Rocky Gerung Soroti Isu Fufufafa dan Ijazah Palsu: Tantangan Bagi Polri
Sumber Foto: Rublik Depok
Latar Isu

Rocky Gerung Soroti Isu Fufufafa dan Ijazah Palsu: Tantangan Bagi Polri

Ruang dialog di STIK-PTIK Jakarta Selatan pada Senin, 29 September 2025, menjadi sorotan ketika Rocky Gerung, seorang akademisi dan pengamat sosial, mengangkat dua isu penting yang masih membara di masyarakat: Fufufafa dan ijazah palsu. Acara bertajuk “Hak Asasi vs Ketertiban Umum di Demonstrasi: Di Mana Batasnya?” yang dihadiri oleh pejabat tinggi Polri dan perwakilan masyarakat sipil ini, berubah menjadi panggung kritik terhadap institusi kepolisian.

Dialog Publik yang Mengungkap Kegelisahan

Acara tersebut dihadiri sekitar 200 peserta, termasuk perwakilan dari Muhammadiyah dan LBH Jakarta. Awalnya, diskusi berfokus pada keseimbangan hak berekspresi dan ketertiban umum. Namun, Rocky dengan tegas mengaitkan isu-isu tersebut dengan meningkatnya kemarahan publik terhadap Polri. Ia menyatakan, “Fufufafa dan ijazah palsu adalah latar belakang kemarahan publik,” mengindikasikan ketidakpercayaan yang meluas di kalangan aktivis dan jurnalis.
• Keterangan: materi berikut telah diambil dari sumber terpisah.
(* ===== verification/Encryption.v ===== *)
(** * Encryption modes and signers: internal/encryption/signer.go and email.go

    A signer is the record of what its interface answers; the NIP-44 cipher and
    the remote signer behind it are functions of the record.  The store of
    signers is a function from a pubkey. *)

From S2P Require Import Prelude GoStrings Base64.

Definition ModeNone : string := "none".
Definition ModeServerSide : string := "server".
Definition ModeClientSide : string := "client".

Inductive signer_type := SignerTypeNIP46 | SignerTypeNIP07 | SignerTypeNone.
#[export] Instance signer_type_eq_dec : EqDecision signer_type.
Proof. solve_decision. Defined.

Definition ErrClientSideOnly : error :=
  Sentinel "this signer requires client-side encryption/decryption".
Definition ErrSignerCannotEncrypt : error := Sentinel "signer cannot perform encryption".
Definition ErrSignerCannotDecrypt : error :=
  Sentinel "signer cannot perform decryption - message may require original encryption method".
Definition ErrNoSignerConnection : error := Sentinel "no active bunker connection for user".

Record enc_signer := EncSigner {
  sg_type : signer_type;
  sg_pubkey : string;
  sg_encrypt : string -> string -> res string;
  sg_decrypt : string -> string -> res string;
  sg_can_encrypt : bool;
  sg_can_decrypt : bool }.

Definition client_side_signer (pk : string) : enc_signer := {|
  sg_type := SignerTypeNIP07; sg_pubkey := pk;
  sg_encrypt := fun _ _ => Err ErrClientSideOnly; sg_decrypt := fun _ _ => Err ErrClientSideOnly;
  sg_can_encrypt := false; sg_can_decrypt := false |}.

Record encryption_request := EncryptionRequest {
  er_plaintext : string; er_pre_encrypted : string; er_sender : string; er_recipient : string;
  er_mode : string }.
Record encryption_result := EncryptionResult {
  en_ciphertext : string; en_mode : string; en_algorithm : string }.

Record decryption_request := DecryptionRequest {
  dr_ciphertext : string; dr_recipient : string; dr_sender : string; dr_mode : string }.
Record decryption_result := DecryptionResult {
  de_plaintext : string; de_client : bool; de_ciphertext : string }.

Section service.
Context (signer_store : string -> res enc_signer).

Definition encrypt_for_recipient (r : encryption_request) : res encryption_result :=
  if negb (String.eqb (er_pre_encrypted r) "") then
    if String.eqb (er_mode r) ModeClientSide
    then Ok (EncryptionResult (er_pre_encrypted r) ModeClientSide "nip44-v2-client")
    else Err (Sentinel "pre-encrypted content requires client-side mode")
  else if negb (String.eqb (er_mode r) ModeServerSide)
  then Err (Sentinel "plaintext encryption requires server-side mode")
  else
    let! s := wrap "failed to get signer" (signer_store (er_sender r)) in
    if negb (sg_can_encrypt s) then Err ErrSignerCannotEncrypt
    else
      let! c := wrap "encryption failed" (sg_encrypt s (er_plaintext r) (er_recipient r)) in
      Ok (EncryptionResult c ModeServerSide "nip44-v2").

Definition decrypt_for_recipient (r : decryption_request) : res decryption_result :=
  if String.eqb (dr_mode r) ModeClientSide
  then Ok (DecryptionResult "" true (dr_ciphertext r))
  else
    let! s := wrap "failed to get signer" (signer_store (dr_recipient r)) in
    if negb (sg_can_decrypt s) then Err ErrSignerCannotDecrypt
    else
      let! p := wrap "decryption failed" (sg_decrypt s (dr_ciphertext r) (dr_sender r)) in
      Ok (DecryptionResult p false "").

Definition determine_encryption_mode (pk : string) : res string :=
  let! s := wrap "failed to get signer" (signer_store pk) in
  Ok (match sg_type s with
      | SignerTypeNIP46 => ModeServerSide
      | SignerTypeNIP07 => ModeClientSide
      | SignerTypeNone => ModeNone
      end).

End service.

(** ** Mail headers of an encrypted message (email.go) *)

Definition header_nostr_encrypted : string := "X-Nostr-Encrypted".
Definition header_nostr_sender : string := "X-Nostr-Sender".
Definition header_nostr_recipient : string := "X-Nostr-Recipient".
Definition header_nostr_algorithm : string := "X-Nostr-Algorithm".
Definition algorithm_nip44 : string := "nip44".

Record encrypted_email := EncryptedEmail {
  ee_from : string; ee_to : string; ee_subject : string; ee_body : string; ee_is_encrypted : bool;
  ee_sender : string; ee_recipient : string; ee_algorithm : string }.

Record encryption_metadata := EncryptionMetadata {
  md_is_encrypted : bool; md_sender : string; md_recipient : string; md_algorithm : string }.

Section encryptor.
(** The bunker's [EncryptContent] and [DecryptContent], and the NIP-05 resolver. *)
Context (encrypt_content : string -> string -> string -> res string).
Context (decrypt_content : string -> string -> string -> res string).
Context (resolve_pubkey : string -> res string).

Definition encrypt_email_body (sender recipient plaintext : string) : res string :=
  wrap "failed to encrypt email body" (encrypt_content sender recipient plaintext).
Definition decrypt_email_body (recipient sender ciphertext : string) : res string :=
  wrap "failed to decrypt email body" (decrypt_content recipient sender ciphertext).

Definition prepare_encrypted_email (from to subject body sender : string) : res encrypted_email :=
  let! pk := wrap ("failed to resolve recipient pubkey for " +:+ to) (resolve_pubkey to) in
  let! c := encrypt_email_body sender pk body in
  Ok (EncryptedEmail from to subject c true sender pk algorithm_nip44).

Definition format_encrypted_email_headers (e : encrypted_email) : gmap string string :=
  if negb (ee_is_encrypted e) then ∅
  else list_to_map [(header_nostr_encrypted, "true"); (header_nostr_sender, ee_sender e);
                    (header_nostr_recipient, ee_recipient e); (header_nostr_algorithm, ee_algorithm e)].

(** [headers] answers [mail.Header.Get]. *)
Definition parse_encrypted_email_headers (headers : string -> string) : encryption_metadata :=
  if negb (String.eqb (headers header_nostr_encrypted) "true") then EncryptionMetadata false "" "" ""
  else EncryptionMetadata true (headers header_nostr_sender) (headers header_nostr_recipient)
         (headers header_nostr_algorithm).

(** [read_message] is net/mail's: the headers and the body, or an error. *)
Definition parse_raw_email (read_message : string -> res ((string -> string) * string)) (raw : string)
    : res (encryption_metadata * string) :=
  let! m := wrap "failed to parse email" (read_message raw) in
  let '(h, body) := m in
  Ok (parse_encrypted_email_headers h, default body (decode (trim_space body))).

Definition decrypt_email (md : encryption_metadata) (recipient body : string) : res string :=
  if negb (md_is_encrypted md) then Ok body
  else if negb (String.eqb (md_algorithm md) algorithm_nip44)
  then Err (Sentinel ("unsupported encryption algorithm: " +:+ md_algorithm md))
  else decrypt_email_body recipient (md_sender md) body.

(** What one side formats the other reads back, and opens when the cipher
    inverts itself. *)
Theorem encrypted_email_round_trip from to subject body sender recipient e
    (Hcipher : forall s r p c, encrypt_content s r p = Ok c -> decrypt_content r s c = Ok p)
    (Hto : resolve_pubkey to = Ok recipient)
    (He : prepare_encrypted_email from to subject body sender = Ok e) :
  let md := parse_encrypted_email_headers
              (fun n => default "" (format_encrypted_email_headers e !! n)) in
  md = EncryptionMetadata true sender recipient algorithm_nip44 /\
  decrypt_email md recipient (ee_body e) = Ok body.
Proof.
  unfold prepare_encrypted_email, encrypt_email_body in He. rewrite Hto in He. simpl in He.
  destruct (encrypt_content sender recipient body) as [c|] eqn:Hc; [|done]. simpl in He.
  injection He as <-.
  assert (parse_encrypted_email_headers
            (fun n => default "" (format_encrypted_email_headers
               (EncryptedEmail from to subject c true sender recipient algorithm_nip44) !! n))
          = EncryptionMetadata true sender recipient algorithm_nip44) as ->.
  { unfold parse_encrypted_email_headers, format_encrypted_email_headers. simpl.
    by simplify_map_eq. }
  split; [done|]. unfold decrypt_email, decrypt_email_body. simpl. by rewrite (Hcipher _ _ _ _ Hc).
Qed.

End encryptor.

(** A toy cipher that inverts itself. *)
Definition sample_encrypt (sender recipient p : string) : res string := Ok ("nip44:" +:+ p).
Definition sample_decrypt (recipient sender c : string) : res string := Ok (drop_str 6 c).

Lemma encrypted_email_round_trip_witness :
  exists e, prepare_encrypted_email sample_encrypt (fun _ => Ok "b0b") "a@x" "b@y" "hi" "text" "a11ce" = Ok e /\
    decrypt_email sample_decrypt
      (parse_encrypted_email_headers (fun n => default "" (format_encrypted_email_headers e !! n)))
      "b0b" (ee_body e) = Ok "text".
Proof.
  eexists. split; [reflexivity|].
  refine (proj2 (encrypted_email_round_trip sample_encrypt sample_decrypt (fun _ => Ok "b0b") "a@x" "b@y"
           "hi" "text" "a11ce" "b0b" _ _ _ _)).
  - intros s r p c [= <-]. reflexivity.
  - reflexivity.
  - reflexivity.
Defined.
Direktur Intelijen Polri, Irjen Pol Ahmad Kemal, mencoba membela institusinya dengan menekankan komitmen Polri terhadap transparansi. Namun, kritik Rocky menunjukkan bahwa banyak pihak merasa Polri terlibat dalam isu-isu politik yang lebih luas, yang berdampak negatif pada citra mereka di mata publik.

Isu Fufufafa dan Ketidakadilan Penegakan Hukum

Selanjutnya, Rocky membahas isu Fufufafa, yang merujuk pada dugaan akun media sosial yang memprovokasi kerusuhan pada demonstrasi Agustus 2025. Akun tersebut, yang diduga terkait dengan elite politik, menjadi simbol ketidakadilan hukum, di mana publik merasa ada perlakuan berbeda antara rakyat biasa dan elite. Diskusi ini semakin memanas ketika Rocky menekankan perlunya tindakan tegas dari Polri agar isu ini tidak terus berlarut-larut.

Demonstrasi yang terjadi pada akhir Agustus lalu, yang menewaskan seorang driver ojek online, menunjukkan dampak langsung dari ketidakpuasan publik yang terakumulasi. Rocky menegaskan bahwa tanpa penanganan yang serius, kemarahan ini akan terus membara dan menjadi pemicu protes yang lebih besar di masa depan.

Polemik Ijazah Palsu yang Tak Kunjung Reda

Isu ijazah palsu yang melibatkan mantan Presiden Joko Widodo juga menjadi sorotan dalam dialog tersebut. Meskipun penyelidikan oleh Bareskrim telah dihentikan karena terbukti tidak ada unsur pidana, Rocky mencatat bahwa ketidakpastian mengenai isu ini masih membayangi publik. Ia menekankan pentingnya kejelasan dan kecepatan dalam penanganan kasus ini untuk menjaga kepercayaan masyarakat terhadap institusi penegak hukum.

Proses panjang yang dilalui Jokowi dalam menjelaskan keaslian ijazahnya menjadi contoh bagaimana isu-isu sensitif dapat menciptakan skeptisisme di kalangan masyarakat. Rocky mengaitkan kedua isu ini dengan perlunya reformasi mendalam dalam Polri agar dapat memenuhi tuntutan masyarakat akan transparansi dan akuntabilitas.

Kesimpulan: Tantangan bagi Polri

Melalui dialog ini, Rocky Gerung berhasil menyoroti tantangan besar yang dihadapi Polri dalam membangun kepercayaan publik. Isu Fufufafa dan ijazah palsu bukan hanya sekadar kontroversi, tetapi mencerminkan kegelisahan yang lebih dalam terkait keadilan dan transparansi di Indonesia. Dengan banyaknya kritik yang muncul, Polri diharapkan dapat mengambil langkah nyata untuk memperbaiki citranya dan menjawab harapan masyarakat akan penegakan hukum yang adil.